Moshè diede vita ad una specie di “Repubblica dei bambini”, quasi una prefigurazione del Kibbuz al quale questi bambini erano destinati.
La scelta fu quella di tacere il recente passato per arrivare ad una vera e propria rinascita. Per quanto riguarda la religione, l’impostazione era laica, pur rispettando lo Shabbat e le feste più importanti.
Nello stesso tempo il primo maggio hanno a volte sfilato per il paese con la bandiera rossa e la bandiera bianca e azzurra della nascente Israele.

L’idea era quella di giungere ad un Kibbuz dei bambini di Selvino ma le vicissitudini dell’Alyà non permisero di realizzarla, anche se molti rimasero insieme , si formarono coppie, e i ragazzi continuarono a frequentarsi.

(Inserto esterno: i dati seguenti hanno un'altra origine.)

(* ===== verification/ProxyFacts.v ===== *)
(** * Backends and forwarded requests: theorems

    Which backend a host gets, which headers reach it, and what a client can and
    cannot say in the headers that bagel writes. *)

From S2P Require Import Prelude Core Strings Ip Proto Url Host.
From S2P Require Import Rule Wire Tls TlsEdge Proxy.

Local Open Scope N_scope.

(** ** The pool *)

(** The hosts a pattern covers, and how narrowly. *)
Definition covers (p : HostPattern) (host : string) : bool :=
  match p with AnyHost => true | Suffix s => ends_with s host | OneHost s => String.eqb s host end.
Definition rank (p : HostPattern) : nat :=
  match p with AnyHost => 0 | Suffix s => S (String.length s) | OneHost s => S (S (String.length s)) end.

Lemma ends_with_app s host : ends_with s host = true -> exists r, host = r +:+ s.
Proof.
  unfold ends_with. destruct (strip_suffix s host) as [r|] eqn:E; [|done]. intros _. exists r. by apply strip_suffix_some.
Qed.
Lemma suffix_unique s t host :
  ends_with s host = true -> ends_with t host = true -> String.length s = String.length t -> s = t.
Proof.
  intros (r & ->)%ends_with_app (q & H)%ends_with_app Hl. apply (f_equal string_chars) in H.
  rewrite !string_chars_app in H. apply app_inj_2 in H as [_ H].
  - by rewrite <- (chars_string_chars s), H, chars_string_chars.
  - by rewrite !length_string_chars.
Qed.

Section Pool.
Context {U : UriApi} {UP : UriParts} {HA : HeaderApi} {HT : HeaderText}.
Variable default_theme : CustomTheme.

(** What a configuration becomes. *)
Definition entry_of (cfg : BackendConfig) (e : HostPattern * Backend) : Prop :=
  host_pattern (bk_name cfg) = Ok e.1 /\ backend_of default_theme cfg = Ok e.2.
Definition exact_of (e : HostPattern * Backend) : option (string * Backend) :=
  match e.1 with OneHost s => Some (s, e.2) | _ => None end.
Definition suffix_of (e : HostPattern * Backend) : option (string * Backend) :=
  match e.1 with Suffix s => Some (s, e.2) | _ => None end.
Definition fallback_of (e : HostPattern * Backend) : option Backend :=
  match e.1 with AnyHost => Some e.2 | _ => None end.

Lemma backend_of_config cfg b : backend_of default_theme cfg = Ok b -> be_config b = cfg.
Proof.
  unfold backend_of. intros (target & _ & H)%bind_ok. destruct (_ || _); [done|]. destruct (_ || _); [done|].
  apply bind_ok in H as (h & _ & H). by apply bind_ok in H as (i & _ & [= <-]).
Qed.

(** The pool after a list of configurations, none of whose keys repeats. *)
Lemma add_backends_entries b configs b' :
  add_backends default_theme b configs = Ok b' ->
  exists es, Forall2 entry_of configs es /\
    bp_exact (bd_pool b') = bp_exact (bd_pool b) ++ omap exact_of es /\
    bp_wildcard (bd_pool b') = bp_wildcard (bd_pool b) ++ omap suffix_of es /\
    (bp_fallback (bd_pool b') = None <-> bp_fallback (bd_pool b) = None /\ omap fallback_of es = []) /\
    (forall f, bp_fallback (bd_pool b') = Some f -> bp_fallback (bd_pool b) = Some f \/ f ∈ omap fallback_of es) /\
    NoDup ((fun e => pattern_key e.1) <$> es) /\
    forall e, e ∈ es -> pattern_key e.1 ∉ bd_seen b.
Proof.
  revert b. induction configs as [|cfg configs IH]; intros b; cbn [add_backends].
  - intros [= <-]. exists []. cbn. rewrite !app_nil_r. repeat split; try done; try tauto; [constructor|].
    by intros e ?%elem_of_nil.
  - intros (b1 & H1 & H2)%bind_ok. unfold add_backend in H1.
    apply bind_ok in H1 as (backend & Hb & H1). apply bind_ok in H1 as (pattern & Hp & H1).
    case_bool_decide as Hs; [done|]. injection H1 as <-.
    destruct (IH _ H2) as (es & Hes & He & Hw & Hf & Hf' & Hn & Hseen). clear IH H2.
    cbn [bd_pool bd_seen] in *. exists ((pattern, backend) :: es).
    split; [by constructor|]. repeat split.
    + rewrite He. by destruct pattern; cbn; rewrite <- ?app_assoc.
    + rewrite Hw. by destruct pattern; cbn; rewrite <- ?app_assoc.
    + destruct pattern; cbn in *; naive_solver.
    + destruct pattern; cbn in *; naive_solver.
    + intros [Hf1 Hf2]. apply Hf. destruct pattern; cbn in *; naive_solver.
    + intros f Hff. destruct (Hf' f Hff) as [H|H]; destruct pattern; cbn in *; try (by left); try (by right).
      * injection H as <-. right. by left.
      * right. by right.
    + rewrite fmap_cons. constructor; [|done]. intros (e & Hk & Hin)%list_elem_of_fmap.
      apply (Hseen e Hin). rewrite <- Hk. set_solver.
    + intros e [->|Hin]%elem_of_cons; [done|]. intros Hin'. apply (Hseen e Hin). set_solver.
Qed.

Lemma insert_by_length_perm x l : Permutation (insert_by_length x l) (x :: l).
Proof. induction l as [|y l IH]; cbn; [done|]. destruct (_ <=? _)%nat; [done|]. rewrite IH. constructor. Qed.
Lemma sort_by_length_perm l : Permutation (sort_by_length l) l.
Proof. induction l as [|x l IH]; [done|]. cbn. by rewrite insert_by_length_perm, IH. Qed.

Definition longer (x y : string * Backend) : Prop := (String.length y.1 <= String.length x.1)%nat.
Lemma insert_by_length_sorted x l : StronglySorted longer l -> StronglySorted longer (insert_by_length x l).
Proof.
  induction 1 as [|y l Hs IH Hy]; cbn; [by repeat constructor|].
  destruct (Nat.leb_spec (String.length y.1) (String.length x.1)) as [Hl|Hl].
  - repeat constructor; [done|done|done|]. eapply Forall_impl; [exact Hy|]. unfold longer. intros z ?. lia.
  - constructor; [done|]. rewrite insert_by_length_perm. constructor; [unfold longer; lia|done].
Qed.
Lemma sort_by_length_sorted l : StronglySorted longer (sort_by_length l).
Proof. induction l as [|x l IH]; cbn; [constructor|by apply insert_by_length_sorted]. Qed.

(** In a sorted list the first of a predicate is among the longest. *)
Lemma find_longest (p : string * Backend -> bool) l e :
  StronglySorted longer l -> list_find_bool p l = Some e -> forall e', e' ∈ l -> p e' = true -> longer e e'.
Proof.
  intros Hs. induction Hs as [|x l Hs IH Hx]; cbn; [done|]. destruct (p x) eqn:Ep.
  - intros [= <-] e' [->|Hin]%elem_of_cons _; [unfold longer; lia|]. by apply (proj1 (Forall_forall _ _) Hx).
  - intros Hf e' [->|Hin]%elem_of_cons Hp; [congruence|]. by apply IH.
Qed.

Raggiungere la Terra Promessa fu difficilissimo. La maggior parte dei ragazzi, che partivano a scaglioni come minori non accompagnati, furono costretti fino al ’48 nei campi di prigionia inglesi di Cipro, dove peraltro seppero stare insieme e reggere l’ulteriore trauma.
Nel 1983 un folto gruppo si ritrovò a Selvino anche con Moshè , incontrando il sindaco e le autorità del paese. Un altro incontro ci fu nel 2015, e in questa occasione si decise di allestire a Selvino un piccolo Museo e di porre una targa d’ottone per ricordare gli eventi. Questa stessa targa è stata nei giorni scorsi trafugata da una mano probabilmente fascista.

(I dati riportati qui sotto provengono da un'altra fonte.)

Lemma walk_rule_all visit r :
  walk_rule visit r = Ok tt ->
  visit (rule_site (Rule.name r)) (Rule.action r) = Ok tt /\
  forall r', in_tree r' (Rule.children r) -> visit (rule_site (Rule.name r')) (Rule.action r') = Ok tt.
Proof.
  induction r as [r IH] using rule_state_ind. destruct r as [nm cond act kids]. cbn in *.
  intros ([] & Hv & Hk%for_each_ok)%bind_ok. split; [done|]. intros r' Hin.
  inversion Hin as [? Hr|parent ? Hp Hc]; subst.
  - destruct (proj1 (Forall_forall _ _) IH _ Hr) as [H _]; [|done]. by apply (proj1 (Forall_forall _ _) Hk).
  - destruct (proj1 (Forall_forall _ _) IH _ Hp) as [_ H]; [|by apply H]. by apply (proj1 (Forall_forall _ _) Hk).
Qed.
Lemma walk_all visit rules r :
  walk visit rules = Ok tt -> in_tree r rules -> visit (rule_site (Rule.name r)) (Rule.action r) = Ok tt.
Proof.
  intros Hw%for_each_ok. rewrite Forall_forall in Hw. intros Hin. inversion Hin as [? Hr|parent ? Hp Hc]; subst.
  - by destruct (walk_rule_all visit r (Hw _ Hr)).
  - by destruct (walk_rule_all visit parent (Hw _ Hp)) as [_ H]; apply H.
Qed.
Lemma each_threshold_all visit scoring st card t :
  each_threshold visit scoring = Ok tt -> scoring = Some st -> card ∈ scorecards st -> t ∈ thresholds card ->
  visit card t = Ok tt.
Proof.
  intros H ->. cbn in H. apply for_each_ok in H. rewrite Forall_forall in H. intros Hc Ht.
  specialize (H _ Hc). apply for_each_ok in H. by apply (proj1 (Forall_forall _ _) H).
Qed.
(** A check made of every rule and of every threshold holds of what may run. *)
Lemma checked_everywhere visit visit' rules scoring (P : Action -> Prop) a :
  walk visit rules = Ok tt -> each_threshold visit' scoring = Ok tt ->
  (forall site b, visit site b = Ok tt -> P b) -> (forall card t, visit' card t = Ok tt -> P (th_action t)) ->
  runs rules scoring a -> P a.
Proof.
  intros Hw Ht Hv Hv' [(r & Hin & <-)|(st & card & t & Hs & Hc & Hth & <-)].
  - eapply Hv. by eapply walk_all.
  - eapply Hv'. by eapply each_threshold_all.
Qed.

L’idea è quella di allestire all’interno di Sciesopoli un Museo che ricordi questa esperienza di accoglienza così particolare ma così emblematica, come fu anche quella dei 73 bambini che a Nonantola, in provincia di Modena, furono accolti, profughi dai paesi dell’est e dalla Germani, nel ’41 a Villa Emma e furono salvati tutti tranne uno che si trovava in ospedale, dopo l’8 settembre del ’43 dalla stessa popolazione del paese. Un’altra storia da ricordare e raccontare come molte altre.

All’uopo è stata aperta una raccolta fondi; aspettiamo quindi indicazioni piùprecise da Marco Cavallarin.